José Serra (PSDB), que estava sentado à frente dele, ao lado do celebrante, no altar que mais parece um palco italiano, a mais de dois metros do chão, mostrou-se mais contido.

Isso não quer dizer que o tucano seja um neófito naquele território. Amigo de d. Fernando, ele costuma ir ao santuário em ocasiões especiais. Uma delas foi o encerramento da campanha presidencial de 2002.

Nesta semana, Serra também decidiu encerrar no templo a campanha para a Prefeitura de São Paulo. “Ele telefonou avisando que viria e eu concordei”, conta o bispo. “O Chalita quis vir no mesmo dia e eu também concordei. Como franciscano, estou sempre disposto a acolher quem me procura.”

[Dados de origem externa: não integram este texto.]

(** * QuizFlow client: the quiz screen, the results screen and the history views

    A shallow embedding of [frontend/src/pages/Quiz.jsx], of the helpers of
    [frontend/src/pages/Results.jsx] and of the history loaders of the
    dashboard and of [frontend/src/pages/History.jsx].

    The quiz screen is a React function component.  Its behaviour is modelled
    as a deterministic transition system over a [World]: the component state
    (the seven [useState] cells), the two browser timers it owns, the HTTP
    requests it has issued and that are still awaiting a response, and a log
    of the calls it made to the outside (API calls, navigation, alerts,
    console).  Time is a millisecond clock that the environment advances;
    responses and clicks are events that arrive between two milliseconds.

    Conventions of the model:
    - an [async] function is cut at its [await]s: the part before the
      [await] issues the request, the part after it runs when the event of
      the response arrives;
    - the state updates an event makes are batched into one render, after
      which the effects whose dependencies changed run;
    - the numbers of the screen are whole: [estimated_time_minutes] is
      taken as a whole number of minutes, so that [timeRemaining] holds whole
      seconds; what the countdown does on a number that is not whole is
      stated apart ([countdown_branch]);
    - the [sessionId] of the route does not change while the screen is
      mounted;
    - when the interval and the timeout come due in the same millisecond the
      interval callback runs first. *)

From Stdlib Require Import ZArith NArith QArith Lia Lqa Ascii.
From stdpp Require Import gmap strings list sorting pretty.

Close Scope Q_scope.
Local Open Scope Z_scope.

(** ** JavaScript values used by the screens *)

(** [a || d] on an optional string: [undefined], [null] and the empty string
    are falsy. *)
Definition js_or_str (a : option string) (d : string) : string :=
  match a with
  | Some s => if decide (s = "") then d else s
  | None => d
  end.

(** [a || d] on an optional number: [undefined], [null] and [0] are falsy.
    Numbers are integers in this model. *)
Definition js_or_num (a : option Z) (d : Z) : Z :=
  match a with
  | Some n => if n =? 0 then d else n
  | None => d
  end.

(** Truthiness of the [error] state cell ([null] or a string). *)
Definition js_truthy_str (a : option string) : bool :=
  match a with
  | Some s => if decide (s = "") then false else true
  | None => false
  end.

(** ** Data model *)

(** The values of [quizStatus]: ['loading'] is the client's initial value, the
    other four are the statuses served by [/quiz-status]. *)
Inductive Status := loading | generating | ready | completed | failed.

#[global] Instance Status_eq_dec : EqDecision Status.
Proof. solve_decision. Defined.

Inductive QuestionType := multiple_choice | true_false | short_answer.

Record Question := {
  id : string;
  type : QuestionType;
  question : string;
  difficulty : string;
  options : option (list string);
}.

Record Metadata := {
  subject : string;
  estimated_time_minutes : option Z;
}.

Record QuizPayload := {
  quiz_metadata : option Metadata;
  questions : option (list Question);
}.

(** The body of a [GET /quiz/{id}] response, [{quiz: {...}}]. *)
Record QuizData := {
  quiz : option QuizPayload;
}.

(** What axios rejects with: [error.response?.data?.detail] and
    [error.message]. *)
Record RequestError := {
  detail : option string;
  message : string;
}.

(** The seven [useState] cells of [Quiz]. *)
Record State := {
  quizStatus : Status;
  quizData : option QuizData;
  currentQuestionIndex : Z;
  answers : gmap string string;
  timeRemaining : option Z;
  isSubmitting : bool;
  error : option string;
}.

Definition initial_state : State :=
  {| quizStatus := loading;
     quizData := None;
     currentQuestionIndex := 0;
     answers := ∅;
     timeRemaining := None;
     isSubmitting := false;
     error := None |}.

Definition setQuizStatus (v : Status) (s : State) : State :=
  {| quizStatus := v; quizData := quizData s;
     currentQuestionIndex := currentQuestionIndex s; answers := answers s;
     timeRemaining := timeRemaining s; isSubmitting := isSubmitting s;
     error := error s |}.

Definition setQuizData (v : option QuizData) (s : State) : State :=
  {| quizStatus := quizStatus s; quizData := v;
     currentQuestionIndex := currentQuestionIndex s; answers := answers s;
     timeRemaining := timeRemaining s; isSubmitting := isSubmitting s;
     error := error s |}.

Definition setCurrentQuestionIndex (v : Z) (s : State) : State :=
  {| quizStatus := quizStatus s; quizData := quizData s;
     currentQuestionIndex := v; answers := answers s;
     timeRemaining := timeRemaining s; isSubmitting := isSubmitting s;
     error := error s |}.

(** [setAnswers] is only ever called with an updater function. *)
Definition setAnswers (f : gmap string string → gmap string string)
    (s : State) : State :=
  {| quizStatus := quizStatus s; quizData := quizData s;
     currentQuestionIndex := currentQuestionIndex s; answers := f (answers s);
     timeRemaining := timeRemaining s; isSubmitting := isSubmitting s;
     error := error s |}.

Definition setTimeRemaining (v : option Z) (s : State) : State :=
  {| quizStatus := quizStatus s; quizData := quizData s;
     currentQuestionIndex := currentQuestionIndex s; answers := answers s;
     timeRemaining := v; isSubmitting := isSubmitting s;
     error := error s |}.

Definition setIsSubmitting (v : bool) (s : State) : State :=
  {| quizStatus := quizStatus s; quizData := quizData s;
     currentQuestionIndex := currentQuestionIndex s; answers := answers s;
     timeRemaining := timeRemaining s; isSubmitting := v;
     error := error s |}.

Definition setError (v : option string) (s : State) : State :=
  {| quizStatus := quizStatus s; quizData := quizData s;
     currentQuestionIndex := currentQuestionIndex s; answers := answers s;
     timeRemaining := timeRemaining s; isSubmitting := isSubmitting s;
     error := v |}.

(** ** Pure handlers of [Quiz.jsx] *)

(** [setAnswers(prev => ({ ...prev, [questionId]: answer }))]: the updater. *)
Definition handleAnswerChange (questionId answer : string)
    (prev : gmap string string) : gmap string string :=
  <[questionId := answer]> prev.

(** [questions.length] as a JavaScript number. *)
Definition js_length {A} (l : list A) : Z := Z.of_nat (length l).

(** [if (currentQuestionIndex < questions.length - 1)
       setCurrentQuestionIndex(currentQuestionIndex + 1)] *)
Definition handleNextQuestion (qs : list Question) (i : Z) : Z :=
  if i <? js_length qs - 1 then i + 1 else i.

(** [if (currentQuestionIndex > 0)
       setCurrentQuestionIndex(currentQuestionIndex - 1)] *)
Definition handlePreviousQuestion (i : Z) : Z :=
  if 0 <? i then i - 1 else i.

Foi assim, na versão do bispo, que os dois subiram juntos ao altar, na quinta-feira. Serra ganhou um lugar de maior destaque, na primeira fila. Mas quem mostrou ser mais conhecido daquela audiência e ganhou aplausos mais calorosos foi Chalita. Ao final, enquanto o tucano saía discretamente pelos fundos, o peemedebista descia para o meio dos fiéis, que o disputaram para fotos.

A diferença entre eles é que Chalita tem uma relação mais estreita com carismáticos – grupo católico que a cada eleição se mostra mais organizado na defesa de seus interesses e de candidatos.